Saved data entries
Segment Open
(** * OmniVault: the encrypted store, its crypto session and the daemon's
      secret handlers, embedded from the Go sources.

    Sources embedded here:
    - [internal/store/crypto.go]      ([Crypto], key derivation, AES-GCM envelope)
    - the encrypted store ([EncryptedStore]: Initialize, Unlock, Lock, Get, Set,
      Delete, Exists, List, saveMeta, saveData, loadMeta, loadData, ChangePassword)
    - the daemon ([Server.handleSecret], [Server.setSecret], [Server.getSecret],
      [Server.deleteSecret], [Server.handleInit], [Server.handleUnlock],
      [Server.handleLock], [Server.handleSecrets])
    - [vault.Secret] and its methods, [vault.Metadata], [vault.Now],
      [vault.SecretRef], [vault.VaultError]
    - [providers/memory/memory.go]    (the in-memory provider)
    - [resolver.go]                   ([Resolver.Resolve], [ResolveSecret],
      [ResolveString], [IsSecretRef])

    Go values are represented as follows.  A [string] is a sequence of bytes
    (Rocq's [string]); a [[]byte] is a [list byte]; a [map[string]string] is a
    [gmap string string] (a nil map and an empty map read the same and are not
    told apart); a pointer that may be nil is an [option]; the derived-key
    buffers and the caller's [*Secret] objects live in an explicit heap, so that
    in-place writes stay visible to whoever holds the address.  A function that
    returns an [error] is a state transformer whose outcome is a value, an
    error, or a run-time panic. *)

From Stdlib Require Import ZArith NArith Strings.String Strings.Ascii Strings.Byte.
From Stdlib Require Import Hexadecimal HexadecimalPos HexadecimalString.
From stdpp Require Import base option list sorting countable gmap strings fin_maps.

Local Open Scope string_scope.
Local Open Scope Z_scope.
Segment Closed
Segment Open
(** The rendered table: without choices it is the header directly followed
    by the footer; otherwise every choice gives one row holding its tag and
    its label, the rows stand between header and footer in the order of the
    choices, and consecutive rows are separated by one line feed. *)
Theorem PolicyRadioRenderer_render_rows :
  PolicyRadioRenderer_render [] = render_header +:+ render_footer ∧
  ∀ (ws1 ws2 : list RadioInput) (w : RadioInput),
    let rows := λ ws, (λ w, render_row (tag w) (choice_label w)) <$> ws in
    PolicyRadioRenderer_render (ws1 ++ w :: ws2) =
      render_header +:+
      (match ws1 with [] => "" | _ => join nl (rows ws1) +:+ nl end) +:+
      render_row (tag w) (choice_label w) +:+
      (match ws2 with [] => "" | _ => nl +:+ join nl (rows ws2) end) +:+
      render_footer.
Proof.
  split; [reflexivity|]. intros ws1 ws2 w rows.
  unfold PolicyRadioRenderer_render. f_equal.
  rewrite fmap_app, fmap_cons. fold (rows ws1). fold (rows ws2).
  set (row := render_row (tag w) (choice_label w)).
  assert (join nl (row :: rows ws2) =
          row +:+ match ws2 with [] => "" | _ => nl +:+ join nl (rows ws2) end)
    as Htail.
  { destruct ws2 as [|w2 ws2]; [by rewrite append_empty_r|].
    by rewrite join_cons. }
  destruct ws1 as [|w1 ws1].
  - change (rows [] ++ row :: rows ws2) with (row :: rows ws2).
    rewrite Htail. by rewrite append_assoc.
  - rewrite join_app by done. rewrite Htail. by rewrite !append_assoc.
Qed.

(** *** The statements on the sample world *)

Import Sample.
Segment Closed
Segment Open
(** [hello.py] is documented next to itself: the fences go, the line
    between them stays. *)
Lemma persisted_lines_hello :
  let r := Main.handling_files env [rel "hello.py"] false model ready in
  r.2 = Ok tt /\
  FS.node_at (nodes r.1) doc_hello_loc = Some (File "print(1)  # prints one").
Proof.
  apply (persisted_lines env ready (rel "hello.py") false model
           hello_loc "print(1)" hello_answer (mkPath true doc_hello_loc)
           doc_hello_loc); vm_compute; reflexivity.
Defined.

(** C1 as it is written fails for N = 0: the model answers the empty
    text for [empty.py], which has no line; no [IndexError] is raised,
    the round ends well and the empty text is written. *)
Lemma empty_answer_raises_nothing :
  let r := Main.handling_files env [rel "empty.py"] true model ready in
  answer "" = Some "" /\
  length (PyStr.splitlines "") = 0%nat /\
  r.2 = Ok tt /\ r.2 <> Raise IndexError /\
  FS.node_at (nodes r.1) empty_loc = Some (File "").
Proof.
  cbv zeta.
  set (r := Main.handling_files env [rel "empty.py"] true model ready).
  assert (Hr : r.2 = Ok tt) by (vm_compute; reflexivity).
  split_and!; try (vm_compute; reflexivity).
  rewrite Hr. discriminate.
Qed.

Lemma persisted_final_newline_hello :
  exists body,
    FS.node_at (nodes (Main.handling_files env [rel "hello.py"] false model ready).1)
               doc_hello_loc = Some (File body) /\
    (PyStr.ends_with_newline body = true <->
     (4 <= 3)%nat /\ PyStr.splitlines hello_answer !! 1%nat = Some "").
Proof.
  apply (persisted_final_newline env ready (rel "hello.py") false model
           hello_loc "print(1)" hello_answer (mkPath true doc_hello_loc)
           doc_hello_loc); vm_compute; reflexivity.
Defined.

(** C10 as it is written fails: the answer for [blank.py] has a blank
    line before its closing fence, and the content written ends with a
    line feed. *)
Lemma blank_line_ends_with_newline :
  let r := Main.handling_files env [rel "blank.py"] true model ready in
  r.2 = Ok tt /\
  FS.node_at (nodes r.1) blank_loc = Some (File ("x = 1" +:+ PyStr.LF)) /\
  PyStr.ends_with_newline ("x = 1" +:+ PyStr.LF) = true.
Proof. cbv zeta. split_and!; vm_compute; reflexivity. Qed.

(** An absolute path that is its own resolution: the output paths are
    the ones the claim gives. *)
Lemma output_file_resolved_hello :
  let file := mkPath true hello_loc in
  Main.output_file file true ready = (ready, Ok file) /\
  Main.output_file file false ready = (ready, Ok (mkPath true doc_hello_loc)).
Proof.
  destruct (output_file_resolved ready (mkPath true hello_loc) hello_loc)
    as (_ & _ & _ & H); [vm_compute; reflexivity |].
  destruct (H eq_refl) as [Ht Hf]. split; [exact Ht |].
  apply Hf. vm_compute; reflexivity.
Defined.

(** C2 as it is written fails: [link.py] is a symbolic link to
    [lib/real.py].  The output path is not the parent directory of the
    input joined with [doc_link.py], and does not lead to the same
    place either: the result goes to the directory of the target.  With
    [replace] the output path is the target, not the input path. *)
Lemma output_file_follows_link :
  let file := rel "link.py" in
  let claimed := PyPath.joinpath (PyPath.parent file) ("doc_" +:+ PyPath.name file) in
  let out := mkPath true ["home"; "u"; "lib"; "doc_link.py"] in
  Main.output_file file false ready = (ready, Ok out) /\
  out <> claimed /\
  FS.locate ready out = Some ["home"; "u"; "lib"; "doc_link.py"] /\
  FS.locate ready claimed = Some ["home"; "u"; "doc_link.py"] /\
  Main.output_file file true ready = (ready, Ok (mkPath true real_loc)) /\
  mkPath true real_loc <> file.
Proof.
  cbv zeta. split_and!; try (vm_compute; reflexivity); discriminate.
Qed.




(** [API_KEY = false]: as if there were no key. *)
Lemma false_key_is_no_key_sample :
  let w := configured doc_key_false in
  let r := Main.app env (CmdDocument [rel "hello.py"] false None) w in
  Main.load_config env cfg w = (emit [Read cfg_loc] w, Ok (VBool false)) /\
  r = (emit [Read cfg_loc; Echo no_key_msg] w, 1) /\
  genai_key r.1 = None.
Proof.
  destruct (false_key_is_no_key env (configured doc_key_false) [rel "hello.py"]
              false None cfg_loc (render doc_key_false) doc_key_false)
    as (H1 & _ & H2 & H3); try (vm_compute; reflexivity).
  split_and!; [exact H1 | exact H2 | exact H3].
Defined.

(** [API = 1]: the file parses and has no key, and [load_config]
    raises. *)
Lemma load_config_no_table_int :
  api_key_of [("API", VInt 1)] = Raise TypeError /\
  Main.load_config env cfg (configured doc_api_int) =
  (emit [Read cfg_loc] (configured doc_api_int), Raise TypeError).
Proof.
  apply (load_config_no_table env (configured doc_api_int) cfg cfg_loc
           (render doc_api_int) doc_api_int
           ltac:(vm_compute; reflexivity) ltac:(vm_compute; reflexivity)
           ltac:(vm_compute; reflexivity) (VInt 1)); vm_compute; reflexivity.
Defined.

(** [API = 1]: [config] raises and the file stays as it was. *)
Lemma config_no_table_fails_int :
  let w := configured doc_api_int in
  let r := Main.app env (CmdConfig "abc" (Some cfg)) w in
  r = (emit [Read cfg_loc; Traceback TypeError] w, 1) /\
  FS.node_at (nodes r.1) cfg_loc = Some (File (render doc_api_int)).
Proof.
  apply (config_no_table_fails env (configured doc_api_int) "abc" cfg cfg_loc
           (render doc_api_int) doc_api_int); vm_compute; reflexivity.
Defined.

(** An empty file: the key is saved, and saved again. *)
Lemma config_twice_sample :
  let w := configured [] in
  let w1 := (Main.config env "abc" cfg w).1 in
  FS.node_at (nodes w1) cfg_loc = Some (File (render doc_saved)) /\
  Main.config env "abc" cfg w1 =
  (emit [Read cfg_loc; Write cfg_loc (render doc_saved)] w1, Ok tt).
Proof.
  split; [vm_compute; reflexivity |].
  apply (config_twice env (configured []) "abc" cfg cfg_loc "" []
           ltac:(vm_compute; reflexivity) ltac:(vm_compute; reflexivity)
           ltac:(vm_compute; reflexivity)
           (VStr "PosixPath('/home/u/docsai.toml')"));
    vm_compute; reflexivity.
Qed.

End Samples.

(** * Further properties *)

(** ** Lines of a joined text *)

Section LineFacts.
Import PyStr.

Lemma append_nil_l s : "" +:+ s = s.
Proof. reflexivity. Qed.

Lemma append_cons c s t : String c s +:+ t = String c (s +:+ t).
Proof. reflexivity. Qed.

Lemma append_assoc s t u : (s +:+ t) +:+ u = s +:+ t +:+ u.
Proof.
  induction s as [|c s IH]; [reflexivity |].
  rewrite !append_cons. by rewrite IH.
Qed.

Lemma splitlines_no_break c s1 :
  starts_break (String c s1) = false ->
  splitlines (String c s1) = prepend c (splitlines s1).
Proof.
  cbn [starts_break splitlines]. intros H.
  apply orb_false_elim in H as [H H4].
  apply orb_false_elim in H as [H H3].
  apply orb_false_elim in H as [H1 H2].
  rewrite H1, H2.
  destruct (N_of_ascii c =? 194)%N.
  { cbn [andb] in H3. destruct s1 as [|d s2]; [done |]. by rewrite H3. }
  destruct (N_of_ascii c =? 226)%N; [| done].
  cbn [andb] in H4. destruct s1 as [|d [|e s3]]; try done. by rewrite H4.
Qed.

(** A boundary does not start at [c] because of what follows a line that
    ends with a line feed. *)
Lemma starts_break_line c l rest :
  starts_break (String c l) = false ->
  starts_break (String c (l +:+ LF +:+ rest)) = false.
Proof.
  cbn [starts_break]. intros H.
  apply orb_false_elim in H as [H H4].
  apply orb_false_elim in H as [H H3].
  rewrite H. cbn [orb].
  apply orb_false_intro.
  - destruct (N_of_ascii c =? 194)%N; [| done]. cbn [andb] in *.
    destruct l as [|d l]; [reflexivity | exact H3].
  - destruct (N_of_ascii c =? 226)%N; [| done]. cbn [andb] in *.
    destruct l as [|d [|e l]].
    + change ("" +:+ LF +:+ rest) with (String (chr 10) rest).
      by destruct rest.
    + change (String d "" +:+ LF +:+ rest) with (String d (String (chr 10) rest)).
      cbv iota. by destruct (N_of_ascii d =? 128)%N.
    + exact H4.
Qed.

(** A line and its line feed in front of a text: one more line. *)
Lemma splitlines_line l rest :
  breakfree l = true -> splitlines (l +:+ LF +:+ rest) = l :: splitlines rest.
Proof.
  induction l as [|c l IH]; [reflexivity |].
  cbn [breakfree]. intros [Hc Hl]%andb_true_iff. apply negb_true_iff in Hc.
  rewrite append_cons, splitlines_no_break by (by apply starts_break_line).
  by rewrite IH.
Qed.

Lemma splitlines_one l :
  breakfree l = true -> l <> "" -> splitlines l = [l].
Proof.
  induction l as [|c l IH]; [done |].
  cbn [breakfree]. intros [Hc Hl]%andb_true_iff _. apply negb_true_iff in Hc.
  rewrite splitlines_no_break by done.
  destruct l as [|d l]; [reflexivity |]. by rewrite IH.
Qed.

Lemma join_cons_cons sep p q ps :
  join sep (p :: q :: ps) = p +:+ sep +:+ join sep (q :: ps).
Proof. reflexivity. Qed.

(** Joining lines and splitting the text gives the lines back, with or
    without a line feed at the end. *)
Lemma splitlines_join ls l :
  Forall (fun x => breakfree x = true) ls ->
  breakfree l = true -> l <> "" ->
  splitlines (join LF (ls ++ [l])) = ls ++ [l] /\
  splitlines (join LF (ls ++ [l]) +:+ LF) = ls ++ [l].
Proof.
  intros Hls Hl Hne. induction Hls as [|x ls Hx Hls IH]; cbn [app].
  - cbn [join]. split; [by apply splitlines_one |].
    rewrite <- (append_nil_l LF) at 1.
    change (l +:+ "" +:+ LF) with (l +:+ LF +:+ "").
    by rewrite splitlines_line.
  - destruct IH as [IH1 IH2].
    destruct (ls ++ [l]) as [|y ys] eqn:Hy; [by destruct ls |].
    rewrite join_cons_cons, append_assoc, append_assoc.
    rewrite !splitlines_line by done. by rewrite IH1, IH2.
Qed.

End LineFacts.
Segment Closed
Your goal
Write down exactly the span of lines above from the one containing "induction l as [|c l IH]; [done |]." to the one containing "destruct (ls ++", both ends included.

Written answer
  induction l as [|c l IH]; [done |].
  cbn [breakfree]. intros [Hc Hl]%andb_true_iff _. apply negb_true_iff in Hc.
  rewrite splitlines_no_break by done.
  destruct l as [|d l]; [reflexivity |]. by rewrite IH.
Qed.

Lemma join_cons_cons sep p q ps :
  join sep (p :: q :: ps) = p +:+ sep +:+ join sep (q :: ps).
Proof. reflexivity. Qed.

(** Joining lines and splitting the text gives the lines back, with or
    without a line feed at the end. *)
Lemma splitlines_join ls l :
  Forall (fun x => breakfree x = true) ls ->
  breakfree l = true -> l <> "" ->
  splitlines (join LF (ls ++ [l])) = ls ++ [l] /\
  splitlines (join LF (ls ++ [l]) +:+ LF) = ls ++ [l].
Proof.
  intros Hls Hl Hne. induction Hls as [|x ls Hx Hls IH]; cbn [app].
  - cbn [join]. split; [by apply splitlines_one |].
    rewrite <- (append_nil_l LF) at 1.
    change (l +:+ "" +:+ LF) with (l +:+ LF +:+ "").
    by rewrite splitlines_line.
  - destruct IH as [IH1 IH2].
    destruct (ls ++ [l]) as [|y ys] eqn:Hy; [by destruct ls |].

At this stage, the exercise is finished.